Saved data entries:

-- Opening Marker --

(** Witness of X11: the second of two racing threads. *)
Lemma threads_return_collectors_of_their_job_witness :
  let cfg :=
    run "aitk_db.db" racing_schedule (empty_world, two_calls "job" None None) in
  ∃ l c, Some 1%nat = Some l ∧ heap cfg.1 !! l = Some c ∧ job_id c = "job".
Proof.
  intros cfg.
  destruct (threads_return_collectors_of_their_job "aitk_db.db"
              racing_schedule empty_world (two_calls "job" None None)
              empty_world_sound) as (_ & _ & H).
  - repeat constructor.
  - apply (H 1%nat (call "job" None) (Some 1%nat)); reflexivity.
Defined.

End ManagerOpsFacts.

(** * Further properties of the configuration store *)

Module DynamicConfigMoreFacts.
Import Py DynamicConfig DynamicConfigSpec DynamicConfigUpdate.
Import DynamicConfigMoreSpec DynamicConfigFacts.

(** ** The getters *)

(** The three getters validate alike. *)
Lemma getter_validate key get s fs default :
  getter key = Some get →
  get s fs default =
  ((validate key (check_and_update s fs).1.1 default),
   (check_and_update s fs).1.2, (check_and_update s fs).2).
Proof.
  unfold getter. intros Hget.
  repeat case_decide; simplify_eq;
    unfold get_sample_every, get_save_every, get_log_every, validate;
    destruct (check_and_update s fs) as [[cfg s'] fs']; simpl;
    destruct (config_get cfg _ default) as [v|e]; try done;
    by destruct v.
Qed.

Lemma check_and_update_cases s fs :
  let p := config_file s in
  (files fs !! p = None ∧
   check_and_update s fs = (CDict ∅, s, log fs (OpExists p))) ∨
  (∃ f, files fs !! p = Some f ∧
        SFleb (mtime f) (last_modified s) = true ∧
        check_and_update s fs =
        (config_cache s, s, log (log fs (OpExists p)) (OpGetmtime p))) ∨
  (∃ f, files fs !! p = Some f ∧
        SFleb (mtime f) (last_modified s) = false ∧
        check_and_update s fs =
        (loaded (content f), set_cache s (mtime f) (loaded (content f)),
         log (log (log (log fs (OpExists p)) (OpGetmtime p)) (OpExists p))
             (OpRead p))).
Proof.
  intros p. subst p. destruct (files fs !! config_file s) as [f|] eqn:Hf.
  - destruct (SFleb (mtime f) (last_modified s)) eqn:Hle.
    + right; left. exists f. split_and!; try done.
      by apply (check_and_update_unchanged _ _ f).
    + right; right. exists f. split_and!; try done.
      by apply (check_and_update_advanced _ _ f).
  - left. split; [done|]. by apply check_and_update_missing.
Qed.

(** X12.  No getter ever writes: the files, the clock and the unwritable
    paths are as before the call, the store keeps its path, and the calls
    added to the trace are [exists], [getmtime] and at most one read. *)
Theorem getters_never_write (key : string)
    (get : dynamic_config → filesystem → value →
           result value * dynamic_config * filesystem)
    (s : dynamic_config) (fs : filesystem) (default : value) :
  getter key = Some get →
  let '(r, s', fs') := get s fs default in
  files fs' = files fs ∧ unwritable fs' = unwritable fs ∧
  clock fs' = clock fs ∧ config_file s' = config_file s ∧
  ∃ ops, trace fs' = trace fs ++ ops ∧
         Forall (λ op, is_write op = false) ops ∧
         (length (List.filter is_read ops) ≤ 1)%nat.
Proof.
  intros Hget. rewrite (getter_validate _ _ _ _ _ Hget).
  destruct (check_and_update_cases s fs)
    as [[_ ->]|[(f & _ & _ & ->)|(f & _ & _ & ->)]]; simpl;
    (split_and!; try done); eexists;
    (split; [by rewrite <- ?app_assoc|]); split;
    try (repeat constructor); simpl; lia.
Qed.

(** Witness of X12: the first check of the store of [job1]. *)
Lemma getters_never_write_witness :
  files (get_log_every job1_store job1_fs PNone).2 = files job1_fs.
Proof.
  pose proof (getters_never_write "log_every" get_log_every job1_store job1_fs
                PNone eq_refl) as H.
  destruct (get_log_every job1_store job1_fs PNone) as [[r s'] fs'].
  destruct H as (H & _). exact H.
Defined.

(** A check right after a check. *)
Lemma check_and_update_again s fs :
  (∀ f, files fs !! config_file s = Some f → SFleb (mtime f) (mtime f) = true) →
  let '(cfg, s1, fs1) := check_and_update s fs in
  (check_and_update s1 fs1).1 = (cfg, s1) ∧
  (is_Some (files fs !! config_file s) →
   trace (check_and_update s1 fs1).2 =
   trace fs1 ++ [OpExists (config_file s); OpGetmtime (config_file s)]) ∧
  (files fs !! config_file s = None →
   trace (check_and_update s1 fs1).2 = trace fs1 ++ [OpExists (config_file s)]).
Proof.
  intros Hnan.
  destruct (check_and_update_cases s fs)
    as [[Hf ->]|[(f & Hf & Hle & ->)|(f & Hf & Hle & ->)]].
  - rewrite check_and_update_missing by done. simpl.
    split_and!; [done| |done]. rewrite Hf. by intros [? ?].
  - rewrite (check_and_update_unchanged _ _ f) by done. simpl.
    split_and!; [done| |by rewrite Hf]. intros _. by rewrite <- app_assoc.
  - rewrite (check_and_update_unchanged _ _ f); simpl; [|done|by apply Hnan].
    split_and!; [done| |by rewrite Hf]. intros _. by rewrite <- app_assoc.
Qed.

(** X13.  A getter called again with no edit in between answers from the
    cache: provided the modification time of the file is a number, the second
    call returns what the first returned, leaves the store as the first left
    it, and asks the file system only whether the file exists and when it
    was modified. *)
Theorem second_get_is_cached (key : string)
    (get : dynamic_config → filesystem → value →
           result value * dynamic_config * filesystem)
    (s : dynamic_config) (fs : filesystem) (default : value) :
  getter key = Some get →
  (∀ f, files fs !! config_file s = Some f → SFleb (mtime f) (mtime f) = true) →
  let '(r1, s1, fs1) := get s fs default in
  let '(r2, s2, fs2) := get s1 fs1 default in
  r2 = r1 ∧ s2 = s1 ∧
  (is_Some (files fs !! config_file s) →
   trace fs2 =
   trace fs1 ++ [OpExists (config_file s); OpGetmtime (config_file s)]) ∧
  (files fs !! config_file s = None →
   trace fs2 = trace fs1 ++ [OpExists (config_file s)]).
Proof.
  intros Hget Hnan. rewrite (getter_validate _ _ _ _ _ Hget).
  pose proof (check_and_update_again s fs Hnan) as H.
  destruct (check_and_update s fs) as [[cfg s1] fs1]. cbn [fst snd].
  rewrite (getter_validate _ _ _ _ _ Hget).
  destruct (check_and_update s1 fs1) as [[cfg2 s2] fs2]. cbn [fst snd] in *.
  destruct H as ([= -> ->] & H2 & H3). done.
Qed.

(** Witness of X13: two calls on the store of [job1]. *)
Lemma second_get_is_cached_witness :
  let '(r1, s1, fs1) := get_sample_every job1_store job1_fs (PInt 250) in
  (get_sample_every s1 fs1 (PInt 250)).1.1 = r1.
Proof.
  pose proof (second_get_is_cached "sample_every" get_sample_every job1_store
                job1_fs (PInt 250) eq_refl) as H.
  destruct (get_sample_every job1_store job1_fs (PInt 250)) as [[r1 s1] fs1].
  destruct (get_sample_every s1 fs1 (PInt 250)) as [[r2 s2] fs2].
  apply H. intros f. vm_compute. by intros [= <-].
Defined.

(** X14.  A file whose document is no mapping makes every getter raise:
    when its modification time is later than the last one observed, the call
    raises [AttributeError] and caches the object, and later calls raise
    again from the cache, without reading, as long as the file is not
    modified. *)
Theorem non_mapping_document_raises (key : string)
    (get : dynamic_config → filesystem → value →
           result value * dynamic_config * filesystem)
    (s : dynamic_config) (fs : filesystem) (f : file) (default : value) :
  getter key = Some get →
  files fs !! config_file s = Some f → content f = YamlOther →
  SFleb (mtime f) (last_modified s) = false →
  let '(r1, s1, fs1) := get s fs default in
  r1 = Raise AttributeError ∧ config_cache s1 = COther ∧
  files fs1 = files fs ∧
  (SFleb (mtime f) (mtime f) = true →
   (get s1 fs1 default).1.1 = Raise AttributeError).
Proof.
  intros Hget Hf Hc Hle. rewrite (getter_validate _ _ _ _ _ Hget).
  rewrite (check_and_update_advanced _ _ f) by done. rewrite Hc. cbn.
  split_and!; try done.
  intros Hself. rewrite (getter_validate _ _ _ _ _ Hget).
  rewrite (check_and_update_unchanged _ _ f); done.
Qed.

-- Closing Marker --
-- Opening Marker --

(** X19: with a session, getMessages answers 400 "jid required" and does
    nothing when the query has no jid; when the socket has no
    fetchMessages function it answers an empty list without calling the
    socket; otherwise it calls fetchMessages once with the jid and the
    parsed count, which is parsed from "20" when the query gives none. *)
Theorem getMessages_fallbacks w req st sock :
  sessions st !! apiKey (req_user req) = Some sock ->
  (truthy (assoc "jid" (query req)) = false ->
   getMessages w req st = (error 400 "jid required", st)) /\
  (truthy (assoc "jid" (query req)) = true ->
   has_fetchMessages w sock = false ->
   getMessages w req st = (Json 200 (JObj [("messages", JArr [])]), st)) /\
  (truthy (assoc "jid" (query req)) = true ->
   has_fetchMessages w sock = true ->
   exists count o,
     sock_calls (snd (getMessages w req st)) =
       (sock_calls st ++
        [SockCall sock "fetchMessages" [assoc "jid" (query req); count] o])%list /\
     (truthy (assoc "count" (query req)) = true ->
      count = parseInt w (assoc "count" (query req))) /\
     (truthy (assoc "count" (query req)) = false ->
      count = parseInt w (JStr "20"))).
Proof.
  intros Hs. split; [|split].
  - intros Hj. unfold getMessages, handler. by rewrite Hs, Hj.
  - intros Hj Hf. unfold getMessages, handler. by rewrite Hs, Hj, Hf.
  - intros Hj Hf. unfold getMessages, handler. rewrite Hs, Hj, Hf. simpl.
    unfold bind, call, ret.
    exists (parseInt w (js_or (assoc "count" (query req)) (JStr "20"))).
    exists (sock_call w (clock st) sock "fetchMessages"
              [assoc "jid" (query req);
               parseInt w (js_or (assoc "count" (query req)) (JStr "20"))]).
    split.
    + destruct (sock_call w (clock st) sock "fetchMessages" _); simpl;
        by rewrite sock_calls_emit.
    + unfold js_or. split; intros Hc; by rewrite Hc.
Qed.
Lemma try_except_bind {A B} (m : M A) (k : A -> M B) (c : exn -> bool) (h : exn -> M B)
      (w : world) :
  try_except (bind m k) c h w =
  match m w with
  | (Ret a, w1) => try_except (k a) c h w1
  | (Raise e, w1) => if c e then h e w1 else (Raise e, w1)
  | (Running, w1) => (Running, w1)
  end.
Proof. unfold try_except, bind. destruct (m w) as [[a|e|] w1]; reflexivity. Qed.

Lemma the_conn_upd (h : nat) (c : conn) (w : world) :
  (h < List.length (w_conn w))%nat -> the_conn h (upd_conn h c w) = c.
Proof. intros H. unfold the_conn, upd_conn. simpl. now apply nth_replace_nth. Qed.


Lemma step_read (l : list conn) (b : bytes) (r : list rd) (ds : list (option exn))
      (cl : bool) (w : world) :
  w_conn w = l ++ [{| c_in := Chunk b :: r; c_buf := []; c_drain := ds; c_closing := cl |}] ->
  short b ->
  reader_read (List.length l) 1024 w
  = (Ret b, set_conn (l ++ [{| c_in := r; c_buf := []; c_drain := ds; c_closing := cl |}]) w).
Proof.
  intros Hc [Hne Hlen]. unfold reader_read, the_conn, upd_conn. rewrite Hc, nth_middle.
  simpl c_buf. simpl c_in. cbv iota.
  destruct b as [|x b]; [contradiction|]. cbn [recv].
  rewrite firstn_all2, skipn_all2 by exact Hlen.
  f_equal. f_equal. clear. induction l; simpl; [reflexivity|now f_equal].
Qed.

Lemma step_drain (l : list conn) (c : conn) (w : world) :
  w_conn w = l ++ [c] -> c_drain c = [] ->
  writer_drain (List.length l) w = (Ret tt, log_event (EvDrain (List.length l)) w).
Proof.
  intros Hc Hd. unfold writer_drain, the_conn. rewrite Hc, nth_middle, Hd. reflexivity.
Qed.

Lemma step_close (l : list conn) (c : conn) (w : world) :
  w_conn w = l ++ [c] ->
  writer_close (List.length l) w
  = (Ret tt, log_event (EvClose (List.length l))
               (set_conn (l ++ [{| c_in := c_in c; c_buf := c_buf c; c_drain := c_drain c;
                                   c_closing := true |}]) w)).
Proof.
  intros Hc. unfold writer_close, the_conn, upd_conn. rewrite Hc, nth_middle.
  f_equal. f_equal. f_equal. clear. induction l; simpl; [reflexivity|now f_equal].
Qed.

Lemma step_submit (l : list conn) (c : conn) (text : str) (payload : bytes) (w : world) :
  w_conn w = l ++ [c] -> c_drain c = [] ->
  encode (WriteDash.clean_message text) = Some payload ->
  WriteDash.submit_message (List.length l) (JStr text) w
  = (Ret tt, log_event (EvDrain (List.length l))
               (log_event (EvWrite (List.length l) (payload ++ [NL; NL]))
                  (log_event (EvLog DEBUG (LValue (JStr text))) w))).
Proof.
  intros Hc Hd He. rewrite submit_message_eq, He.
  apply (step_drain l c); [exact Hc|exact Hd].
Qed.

-- Closing Marker --

**Assignment**
Check the entries above for the word "Import" and copy every line where it turns up.

**Solved problem**
Import Py DynamicConfig DynamicConfigSpec DynamicConfigUpdate.
Import DynamicConfigMoreSpec DynamicConfigFacts.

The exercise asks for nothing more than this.